What's next? I'd like to find out if others are having similar issues with TrueCrypt's ISO creation process, and I'm interested in seeing performance differences between this and commercial products - hopefully someone with a nice test lab will benchmark them. MacOS support for encrypted volumes would be a great addition, and is one that I hope that the MacOS TrueCrypt port team tackles in the near future - I haven't found a vendor providing OS X full disk encryption yet, and that's definitely something the market needs.

6 comments:

Moz said...

Just popped past to say I'd really love to see speed comparisons, I'm just using TrueCrypt in enclosure mode but it's annoyingly slow. I'm seeing ~40MB/s and very low CPU usage from a drive that's capable of 90MB/s or more. So i'm trying to find out whether there's anything faster on the market.

Hayden Tennent said...

I have just attempted to use Nero Express 6 to burn the Rescue Disk ISO to a blank CD. It gives the CD the correct name, but the resulting disc does not contain any files. I have got myself a coaster here too.

Unknown said...

I burnt the ISO onto a DVD using Nero Express, it didn't recognize the disc immediately after the burn though -- you have to eject it and reinsert it. If you try to browse the contents of the disc (using windows explorer in my case) it will appear empty though it has the label 'TrueCrypt Rescue Disk'. Overall, everything seems to be working fine.

Hayden Tennent said...

Hi Rizzy, Interesting how my problem has the same symptoms as you describe. However, I burned the ISO to CD on a separate machine to the one I was installing TrueCrypt on, and it failed the compulsory Rescue Disk test.

Connelly Barnes said...

This TrueCrypt "let's prevent stupid users from shooting themselves in the foot" requirement that people create a restore disk is incredibly asinine and patronizing. Let's keep in mind that many people install disk encryption simply because they're fed up with being treated like kids, spied on, or otherwise harassed. It seems totally whack to assume that these people would be willing to learn the various technicalities of disk encryption but not burn an ISO file if they needed to recover the system.

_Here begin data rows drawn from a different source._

(* ===== verification/Sanity.v ===== *)
(** The sanity checks of a user operation
    ([crates/mempool/src/validate/sanity]), their order, and what an operation
    that passes all of them satisfies. *)

From Stdlib Require Import SpecFloat.
From S2P Require Import Prelude Primitives Errors AbiStd Gas Reputation Mempool.
From S2P Require Import MemoryStore EntryPoint Fixture.

(** ** [f64] as the standard library's binary64 specification *)
Definition f64_of_u64 (z : Z) : spec_float := binary_normalize 53 1024 z 0 false.
Definition f64_div (a b : spec_float) : spec_float := SFdiv 53 1024 a b.
Definition f64_mul (a b : spec_float) : spec_float := SFmul 53 1024 a b.

(** [as u64]: truncates, saturates, and maps NaN to 0 *)
Definition f64_to_u64 (f : spec_float) : Z :=
  match f with
  | S754_zero _ | S754_nan => 0
  | S754_infinity s => if s then 0 else U64_MAX
  | S754_finite s m e =>
      if s then 0
      else Z.min U64_MAX (if bool_decide (0 ≤ e) then Z.pos m * 2 ^ e else Z.pos m / 2 ^ (- e))
  end.

Lemma f64_to_u64_range f : is_u64 (f64_to_u64 f).
Proof.
  unfold is_u64. assert (0 ≤ U64_MAX) by done. destruct f as [|[]| |[] m e]; simpl; try lia.
  case_bool_decide.
  - assert (0 ≤ Z.pos m * 2 ^ e) by (apply Z.mul_nonneg_nonneg; [lia|]; apply Z.pow_nonneg; lia). lia.
  - assert (0 ≤ Z.pos m / 2 ^ (- e)) by (apply Z.div_pos; [lia|]; apply Z.pow_pos_nonneg; lia). lia.
Qed.

(** configuration shared by the checks: [SanityHelper] and the validator's own *)
Record SanityHelper := {
  sh_val_config : ValidationConfig;
  max_verification_gas : U256;
  min_priority_fee_per_gas : U256;
}.

Section checks.
Context {P : Profile} {A : Abi} {D : Display} {N : Node}.
Context {S : Type} `{MempoolStore S} {R : Type} `{ReputationEntryOp R}.
Implicit Types (uo : UserOperation) (mempool : S) (reputation : Reputation R).

Definition sanity_provider {B} (r : string + B) : comp SanityError B :=
  match r with inr b => Ok b | inl e => Err (SanProvider e) end.

(** ** [call_gas.rs] *)
Definition check_call_gas uo : comp SanityError () :=
  let call_gas_limit := 9100 in
  if bool_decide (call_gas_limit ≤ uo.(uo_call_gas_limit)) then Ok ()
  else Err (CallGasLimitTooLow uo.(uo_call_gas_limit) call_gas_limit).

(** ** [verification_gas.rs] *)
Definition required_pre_verification_gas uo : U256 :=
  div_ceil (saturating_mul (calculate_pre_verification_gas Overhead_default uo) 90) 100.

Definition check_verification_gas (h : SanityHelper) uo : comp SanityError () :=
  if bool_decide (h.(max_verification_gas) < uo.(uo_verification_gas_limit)) then
    Err (VerificationGasLimitTooHigh uo.(uo_verification_gas_limit) h.(max_verification_gas))
  else
    let pre_gas := required_pre_verification_gas uo in
    if bool_decide (uo.(uo_pre_verification_gas) < pre_gas) then
      Err (PreVerificationGasTooLow uo.(uo_pre_verification_gas) pre_gas)
    else Ok ().

(** ** [max_fee.rs] *)
Definition check_max_fee (h : SanityHelper) uo : comp SanityError () :=
  if bool_decide (uo.(uo_max_fee_per_gas) < uo.(uo_max_priority_fee_per_gas)) then
    Err (MaxPriorityFeePerGasTooHigh uo.(uo_max_priority_fee_per_gas) uo.(uo_max_fee_per_gas))
  else
    let* o := sanity_provider get_block_latest in
    let* block := ok_or (SanOther "No block found") o in
    let* base_fee_per_gas := ok_or (SanOther "No base fee") block.(b_base_fee_per_gas) in
    if bool_decide (uo.(uo_max_fee_per_gas) < base_fee_per_gas) then
      Err (MaxFeePerGasTooLow uo.(uo_max_fee_per_gas) base_fee_per_gas)
    else if bool_decide (uo.(uo_max_priority_fee_per_gas) < h.(min_priority_fee_per_gas)) then
      Err (MaxPriorityFeePerGasTooLow uo.(uo_max_priority_fee_per_gas) h.(min_priority_fee_per_gas))
    else Ok ().

(** ** [paymaster.rs] *)
Definition check_paymaster uo : comp SanityError () :=
  if bool_decide (uo.(uo_paymaster_and_data) ≠ []) then
    match get_address uo.(uo_paymaster_and_data) with
    | Some addr =>
        let* code := sanity_provider (get_code addr) in
        if bool_decide (code ≠ []) then
          let* deposit_info := map_err sanity_of_entry_point (get_deposit_info addr) in
          if bool_decide (uo.(uo_max_fee_per_gas) ≤ deposit_info.(di_deposit)) then Ok ()
          else Err (SanPaymaster "Problem with paymaster")
        else Err (SanPaymaster "Problem with paymaster")
    | None => Err (SanPaymaster "Problem with paymaster")
    end
  else Ok ().

(** ** [sender.rs] *)
Definition is_empty (b : bytes) : bool := bool_decide (b = []).

(** the first stored operation of the sender with the nonce *)
Definition prev_by_nonce (h : SanityHelper) uo mempool : comp SanityError (option UserOperation) :=
  if negb h.(sh_val_config).(vc_ignore_prev) then
    let* uos := get_all_by_sender mempool uo.(uo_sender) in
    Ok (snd <$> list_find (λ uo_prev : UserOperation, uo_prev.(uo_nonce) = uo.(uo_nonce)) uos)
  else Ok None.

Definition check_sender (h : SanityHelper) uo mempool : comp SanityError () :=
  let* code := sanity_provider (get_code uo.(uo_sender)) in
  if (is_empty code && is_empty uo.(uo_init_code))
     || (negb (is_empty code) && negb (is_empty uo.(uo_init_code))) then
    Err (SanSender ("sender " +:+ show_address uo.(uo_sender)
      +:+ " is an existing contract, or the initCode " +:+ show_bytes uo.(uo_init_code)
      +:+ " is not empty (but not both)"))
  else if bool_decide (get_number_by_sender mempool uo.(uo_sender) = 0%nat) then Ok ()
  else
    let* uo_prev := prev_by_nonce h uo mempool in
    match uo_prev with
    | Some uo_prev =>
        if bool_decide (uo.(uo_max_fee_per_gas)
             < calculate_valid_gas uo_prev.(uo_max_fee_per_gas) GAS_INCREASE_PERC)
           || bool_decide (uo.(uo_max_priority_fee_per_gas)
             < calculate_valid_gas uo_prev.(uo_max_priority_fee_per_gas) GAS_INCREASE_PERC) then
          Err (SanSender (show_address uo.(uo_sender)
            +:+ " couldn't replace user operation (gas increase too low)"))
        else Ok ()
    | None => Ok ()
    end.

(** ** [entities.rs] *)
Definition entity_status reputation (addr : Address) : comp SanityError Status :=
  let* c := map_err SanReputation (Reputation.get_status reputation addr) in Ok (status_of_code c).

Definition check_banned (entity : string) (addr : Address) (status : Status) : comp SanityError () :=
  if bool_decide (status = BANNED) then Err (SanReputation (BannedEntity entity addr)) else Ok ().

Definition check_throttled (entity : string) (addr : Address) (status : Status) mempool
  : comp SanityError () :=
  if bool_decide (status = THROTTLED) &&
     bool_decide (THROTTLED_ENTITY_MEMPOOL_COUNT ≤
                  get_number_by_sender mempool addr + get_number_by_entity mempool addr)%nat then
    Err (SanReputation (ThrottledEntity entity addr))
  else Ok ().

Definition check_entity (entity : string) (addr : Address) mempool reputation
  : comp SanityError () :=
  let* status := entity_status reputation addr in
  let* _ := check_banned entity addr status in
  check_throttled entity addr status mempool.

(** [if let Some(a) = o { f(a)?; }] *)
Definition comp_when {X E} (o : option X) (f : X → comp E ()) : comp E () :=
  match o with Some x => f x | None => Ok () end.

Maybe their lawyers told them to do this. It's still pretty damn irritating.

Unknown said...

Regarding all the Rescue ISO Image Problems I've finally found the reason. Apparently some CD recording software strips the El Torito (check out Wikipedia for the specs) bootimage from the ISO image.

That bootimage contains your crucial data and is not visible when you browse the content of the rescue disk so a valid and invalid rescue CD will look the same.

In my case the Software that came with the Notebook (some Roxio crap/shovel ware) stripped the TrueCrypt boot loader from the ISO image before burning it to CD. No comments, no warnings, nothing. Even when you switch on "verification" it claims to have written everything just nice.

I copied the ISO image over to a Linux box and burned it with k3b and it works perfectly.

If you suspect that your recording software does the same, try to read back an image the burned CD. If that image is only about 500-600kb than you recording software is crap. It should be about 1.8mb. Ideally it should be exactly the same size as the one that you started with.